M: Hi, Ruth. It's Martin.
R: Hey! I've been trying to get a hold of you –
M: Aaron's not mine.
(A long silence followed that confession.)
R: Huh?
M: Ruth, Sandy and I had a blood test done a few days ago. Aaron's not mine.
R: W-what? You mean…he's not…
M: He's not mine.
R: But he…and…you're serious?
M: Yeah…
R: Oh, Martin. Are you alright? Do you want to come over? I'm…I'm so sorry.
M: I'm okay, but that's why I haven't been answering the phone.
R: Have you been eating? Are you getting enough rest?
M: Well…
R: When was the last time you ate!
M: I had a granola bar.
R: When?
M: Yesterday morning.
R: MARTIN!
M: I haven't been hungry.
R: What about sleep?
M: I slept last night…sort of.
R: Come over. My mom will fix you something to eat and you can tell us everything.
M: Okay, I guess. Bye, Ruth.
R: See you in a few minutes.
There have been so many things happening in my life these past few weeks. But out of everything, hearing Martin's sullen, pained voice when he told me that Aaron didn't belong to him…that stung the worst. Because I know how much he loved Aaron.
Over a huge dinner that Mom prepared (since Martin was half-starved) Martin told us about the blood test.
He said that the day before, he and Sandy were having another huge fight, and she revealed that she wasn't positive that Aaron was his to begin with. Martin said that he was totally taken off guard and he insisted that they get a blood test the very next day.
He told us that they drew some of his blood and some of Aaron's and took it to a lab in the back room to see if they were related. He said that in those few minutes before the doctor returned, he loved Sandy and Aaron more than he ever had before. He said that the realization that Aaron might not be his made him realize how much he cared about the 4-month-old baby, and how badly he didn't want to lose him. And he said that Sandy's hands started shaking and she started crying. And for the last few seconds before the doctor opened the door and came back into the small office, he put his arm around Sandy and they both just sat there, holding Aaron.
Then he said the doctor returned and told them that none of Martin's blood was in Aaron. He said that he started crying along with Sandy. And then Aaron started crying, even though he didn't really understand.
My Mom and Dad and I just sat there, feeling so sorry for Martin. Finally he sighed and started twirling his spoon around in his soup bowl. I took that as an opportunity to speak up.
"You know…you and Sandy don't HAVE to split up."
Looking back on it, I can't believe that those kind, caring words came from someone who has been so selfish lately. All I wanted was for Martin and Sandy to break up, but now all I want is for Martin and Sandy to be together, which is kind of annoying, because it seems like whatever I want, I get the opposite.

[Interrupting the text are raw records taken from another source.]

(* ===== verification/Transformer.v ===== *)
(** * Stream transformers

    [Sming/SmingCore/Data/StreamTransformer.cpp] and its three uses:
    [ChunkedStream], [Base64OutputStream] and [QuotedPrintableOutputStream].
    A transformer reads blocks from a source stream, passes each to a callback
    that writes into the [result] buffer, and queues the output in a
    [CircularBuffer].  It is proved against the laws of a source
    ([Streams.Source]) and of an encoder ([Encoder]), and the uses are proved
    to be encoders. *)

From S2P Require Import Prelude StringUtil Base64 Streams.

(** ** [StreamTransformer] *)

(** The callback with the object it belongs to: [transformCallback source]
    writes to the result buffer, which is the state, and yields the number of
    bytes.  [saveState] and [restoreState] are the virtual methods. *)
Class Transform (E : Type) := {
  transformCallback : list Z -> E -> M (list Z) (Z * E);
  saveState : E -> E;
  restoreState : E -> E
}.

Definition NETWORK_SEND_BUFFER_SIZE : Z := 1024.

Record StreamTransformer (St E : Type) := {
  sourceStream : St;
  tempStream : option CircularBuffer;
  object : E;
  result : list Z;
  blockSize : Z
}.
Arguments sourceStream {St E}.
Arguments tempStream {St E}.
Arguments object {St E}.
Arguments result {St E}.
Arguments blockSize {St E}.

(** [result] is a new block of [resultSize] bytes. *)
Definition StreamTransformer_new {St E} (stream : St) (callback : E) (result_ : list Z) (blockSize_ : Z) : StreamTransformer St E :=
  {| sourceStream := stream; tempStream := None; object := callback; result := result_; blockSize := blockSize_ |}.

(** Writing goes to the source; [write] is its method. *)
Definition StreamTransformer_write {St E} (write : list Z -> St -> option (Z * St)) (data : list Z) (t : StreamTransformer St E) :
    option (Z * StreamTransformer St E) :=
  match write data (sourceStream t) with
  | None => None
  | Some (n, source) =>
      Some (n, {| sourceStream := source; tempStream := tempStream t; object := object t; result := result t; blockSize := blockSize t |})
  end.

"No, Ruth. Sandy and I went to a restaurant afterwards and grabbed a booth in the back, where we just cried and cried. We just sat there talking about how terrible this was until she said something…something that I hadn't expected her to say. I told her that I wanted to stay together, that I loved her and Aaron. And she said, 'No, Martin. You're quite a bit younger than I am, you know. My parents and sister will take care of me and Aaron. But you're only nineteen. You're a great baseball player. You've got so much going for you. You don't need to be tied down with a family, at least not yet. And honestly, I want to find Aaron's real dad. I would never make you do his job. I'm sorry, Martin. But I just couldn't do that to you. Aaron's not yours.' It cut like a knife, but I could tell by the look on her face that she was serious, and that she wasn't going to budge. So we promised to be on good terms, and I said good-bye to Aaron…"
Then he began to cry, right there at the table. And he said, "It was a nightmare. I've just been lying on the couch all week, blaming myself for everything I said to Sandy. If I hadn't started that argument, maybe we'd all still be together."

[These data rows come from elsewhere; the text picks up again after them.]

Example vector_sort_sorts_witness :
  let v := {| _size := 2; _capacity := 2; _increment := 1; _data := Some [Some 1%positive; Some 2%positive] |} in
  let h := <[1%positive := 9]> (<[2%positive := 4]> ∅) : gmap positive Z in
  exists v' pl', sort Z.sub v h = Some (v', h) /\ v_ok ∅ v' pl' h /\ pl' ≡ₚ [(1%positive, 9); (2%positive, 4)] /\ StronglySorted (le_cmp Z.sub) pl'.*2.
Proof.
  intros v h. apply (vector_sort_sorts Z.sub ∅ h v [(1%positive, 9); (2%positive, 4)]).
  - split; intros; lia.
  - constructor; [|done|done|done|done].
    apply (owns_cons_new (<[2%positive := 4]> ∅) ∅ [(2%positive, 4)]); [|done]. apply (owns_cons_new ∅ ∅ []); [apply owns_nil|done].
Defined.

(** ** Copies *)

Section Copy.
Context {A : Type} (array_room : Z -> bool).
Implicit Types (h : gmap positive A) (pl : list (positive * A)) (v : Vector).

Lemma copy_elements_run src h0 hs pl : owns hs h0 pl -> points src pl -> forall pl2 pl1 cp d h,
  pl = pl1 ++ pl2 -> owns h hs cp -> points d cp -> length cp = length pl1 -> (length pl <= length d)%nat ->
  exists d' cp' h', copy_elements src (length pl2) (length pl1) d h = Some (d', h') /\ owns h' hs cp' /\ points d' cp' /\ length d' = length d /\
    cp'.*2 = cp.*2 ++ pl2.*2.
Proof.
  intros Hsrc Hps. induction pl2 as [|[p a] pl2 IH]; intros pl1 cp d h E Ho Hd Hl Hlen.
  { exists d, cp, h. rewrite app_nil_r. done. }
  assert (h !! p = Some a) as Hpa.
  { subst pl. rewrite (ow_frame _ _ _ Ho); [by apply (owns_mid _ _ _ _ _ _ Hsrc)|]. intros Hin. apply (ow_apart _ _ _ Ho) in Hin.
    by rewrite (owns_mid _ _ _ _ _ _ Hsrc) in Hin. }
  cbn [length copy_elements]. unfold bind. rewrite E in Hps. rewrite (ptr_run _ _ _ _ _ h Hps). unfold deref. rewrite Hpa. destruct (new_run h a) as [-> Hf].
  assert (length pl1 < length d)%nat as Hi by (rewrite E, length_app in Hlen; cbn in Hlen; lia).
  rewrite set_ptr_run by done. set (q := fresh (dom h)) in *. rewrite E in IH.
  destruct (IH (pl1 ++ [(p, a)]) (cp ++ [(q, a)]) (<[length pl1 := Some q]> d) (<[q := a]> h)) as (d' & cp' & h' & E' & O' & P' & L' & F').
  - by rewrite <- app_assoc.
  - apply owns_new; [by rewrite app_nil_r|done].
  - rewrite <- Hl. apply points_insert_end; [done|lia].
  - rewrite !length_app. cbn. lia.
  - rewrite length_insert, <- E. done.
  - exists d', cp', h'. rewrite length_app in E'. cbn [length] in E'. replace (length pl1 + 1)%nat with (S (length pl1)) in E' by lia. split; [done|].
    split; [done|]. split; [done|]. split; [by rewrite L', length_insert|]. rewrite F', fmap_app, <- app_assoc. done.
Qed.
End Copy.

But once again, I surprised myself with what I said. It's like it came out automatically. Maybe it was God, I'm not really sure.
"Martin, it was only a matter of time before she told you. You can't blame yourself for everything, either. Besides, as much as you loved her at the appointment and at the restaurant, do you really want to spend the rest of your life with her?"

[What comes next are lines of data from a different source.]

(* ===== verification/Esptool.v ===== *)
(** * esptool2: firmware images from ELF files

    [tools/esptool2/esptool2_elf.c], [esptool2_elf.h], [elf.h] and
    [esptool2.c]: the ELF reader, the image writer and the command line.

    The C library is modelled on a store of files by path: a [FILE] opened by
    the tool is its path, so an input that is also the output is one file.  The
    host is little-endian (the tool writes its structures as they lie in
    memory).  Whether [malloc] and [fopen] for writing succeed and how many
    bytes the output device takes are parameters.  [None] is undefined
    behaviour: a section entry that was never read, a name that runs out of the
    string table or of the 31-byte buffer.  Messages are not modelled. *)

From S2P Require Import Prelude.

Abbreviation path := (list Z).

(** What the host decides. *)
Class Host := {
  malloc_ok : Z -> bool;
  may_write : path -> bool;
  capacity : Z
}.

(** The store of files. *)
Abbreviation store := (@gmap (list Z) list_eq_dec list_countable (list Z)).

(** ** Structures *)

Definition le16 (b : list Z) (o : Z) : Z := getb b o + getb b (o + 1) * 2 ^ 8.
Definition le32 (b : list Z) (o : Z) : Z :=
  getb b o + getb b (o + 1) * 2 ^ 8 + getb b (o + 2) * 2 ^ 16 + getb b (o + 3) * 2 ^ 24.
Definition le32_bytes (x : Z) : list Z := [u8 x; u8 (x / 2 ^ 8); u8 (x / 2 ^ 16); u8 (x / 2 ^ 24)].

Record Elf32_Ehdr := {
  e_ident : list Z; e_type : Z; e_machine : Z; e_version : Z; e_entry : Z; e_phoff : Z; e_shoff : Z; e_flags : Z;
  e_ehsize : Z; e_phentsize : Z; e_phnum : Z; e_shentsize : Z; e_shnum : Z; e_shstrndx : Z
}.
Definition sizeof_Ehdr : Z := 52.
Definition load_Ehdr (b : list Z) : Elf32_Ehdr :=
  {| e_ident := slice b 0 16; e_type := le16 b 16; e_machine := le16 b 18; e_version := le32 b 20; e_entry := le32 b 24;
     e_phoff := le32 b 28; e_shoff := le32 b 32; e_flags := le32 b 36; e_ehsize := le16 b 40; e_phentsize := le16 b 42;
     e_phnum := le16 b 44; e_shentsize := le16 b 46; e_shnum := le16 b 48; e_shstrndx := le16 b 50 |}.

Record Elf32_Shdr := {
  sh_name : Z; sh_type : Z; sh_flags : Z; sh_addr : Z; sh_offset : Z; sh_size : Z; sh_link : Z; sh_info : Z;
  sh_addralign : Z; sh_entsize : Z
}.
Definition sizeof_Shdr : Z := 40.
Definition load_Shdr (b : list Z) : Elf32_Shdr :=
  {| sh_name := le32 b 0; sh_type := le32 b 4; sh_flags := le32 b 8; sh_addr := le32 b 12; sh_offset := le32 b 16;
     sh_size := le32 b 20; sh_link := le32 b 24; sh_info := le32 b 28; sh_addralign := le32 b 32; sh_entsize := le32 b 36 |}.

(** [name] is a pointer into [strings]: its offset. *)
Record MyElf_Section := { offset : Z; address : Z; size : Z; name : Z }.

(** An entry of [sections] is [None] until it is written. *)
Record MyElf_File := { fd : path; header : Elf32_Ehdr; strings : list Z; sections : list (option MyElf_Section) }.
Definition sizeof_MyElf_Section : Z := 24.
Definition sizeof_MyElf_File : Z := 80.

Record Section_Header := { sec_addr : Z; sec_size : Z }.
Definition store_Section_Header (h : Section_Header) : list Z := le32_bytes (sec_addr h) ++ le32_bytes (sec_size h).
Record Image_Header := { magic : Z; count : Z; byte2 : Z; byte3 : Z; entry : Z }.
Definition store_Image_Header (h : Image_Header) : list Z := [magic h; count h; byte2 h; byte3 h] ++ le32_bytes (entry h).

Definition IMAGE_PADDING : Z := 16.
Definition SECTION_PADDING : Z := 4.
Definition CHECKSUM_INIT : Z := 0xEF.
Definition BIN_MAGIC_IROM : Z := 0xEA.
Definition BIN_MAGIC_FLASH : Z := 0xE9.

(** ** The C library *)

(** [fseek(fd, off, SEEK_SET) || fread(p, 1, n, fd) != n]: the bytes, or
    nothing when the file is too short. *)
Definition fread_at (bytes : list Z) (off n : Z) : option (list Z) :=
  let b := slice bytes (Z.to_nat off) (Z.to_nat n) in
  if zlen b =? n then Some b else None.

(** [!strcmp(name, mem)] for a string [name] without its terminator. *)
Fixpoint strcmp_eq (name mem : list Z) : option bool :=
  match mem with
  | [] => None
  | c :: mem' =>
      match name with
      | [] => Some (c =? 0)
      | n :: name' => if c =? n then strcmp_eq name' mem' else Some false
      end
  end.

(** [strlen] and the string: the bytes before the terminator. *)
Fixpoint cstring (mem : list Z) : option (list Z) :=
  match mem with
  | [] => None
  | c :: mem' => if c =? 0 then Some [] else (fun s => c :: s) <$> cstring mem'
  end.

Martin took a deep breath and shook his head. Then (much to my relief) he ate his dinner, and went home to go to bed.
I still just can't believe it, though. I don't think that anyone can. It's just too much of a shock right now.
When Simon and Cecilia got home from their date, I told them everything. Cecilia was crying. She loves Simon, but she still cares about Martin in a "just friends" sort of way.
I wish that Peter and I could be "just friends". For some reason, I really want to tell him about what's happened. I know that he would understand.
So…I talked to Martin again today. He's still pretty glum, and I am too. I just wish there was something I could do for him.